* What the task requires
Nothing but the lines from the one containing "PacketPacker.v" through the final line of the data should be repeated, and each must be exact.

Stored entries

┄┄┄┄┄┄┄┄┄┄

(* ===== verification/_CoqProject ===== *)
-Q . S2P
Prelude.v
Protocol.v
ByteOrder.v
WireFrames.v
WireAck.v
WireHeader.v
Frame.v
AckRecv.v
MinMax.v
Float.v
Rounding.v
RttStats.v
SendAlgorithm.v
SlowStart.v
Cbrt.v
Cubic.v
CubicSender.v
Olia.v
OliaSender.v
AckSent.v
DefaultHandler.v
Handshake.v
ConnParams.v
FlowControl.v
StreamFrameSorter.v
Stream.v
StreamsMap.v
StreamFramer.v
PacketNumberGenerator.v
Path.v
PacketPacker.v
Routing.v
Session.v
Timer.v
Scheduler.v
Amf.v
AmfRoundtrip.v
Pio.v
Chunk.v
ChunkDelivery.v
Sha256.v
RtmpHandshake.v
RtmpCommands.v
RtmpSession.v
Media.v
Ts.v
StreamCache.v
Relay.v
LiveProxy.v
Flv.v
Hls.v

┄┄┄┄┄┄┄┄┄┄

* Exercise answer
PacketPacker.v
Routing.v
Session.v
Timer.v
Scheduler.v
Amf.v
AmfRoundtrip.v
Pio.v
Chunk.v
ChunkDelivery.v
Sha256.v
RtmpHandshake.v
RtmpCommands.v
RtmpSession.v
Media.v
Ts.v
StreamCache.v
Relay.v
LiveProxy.v
Flv.v
Hls.v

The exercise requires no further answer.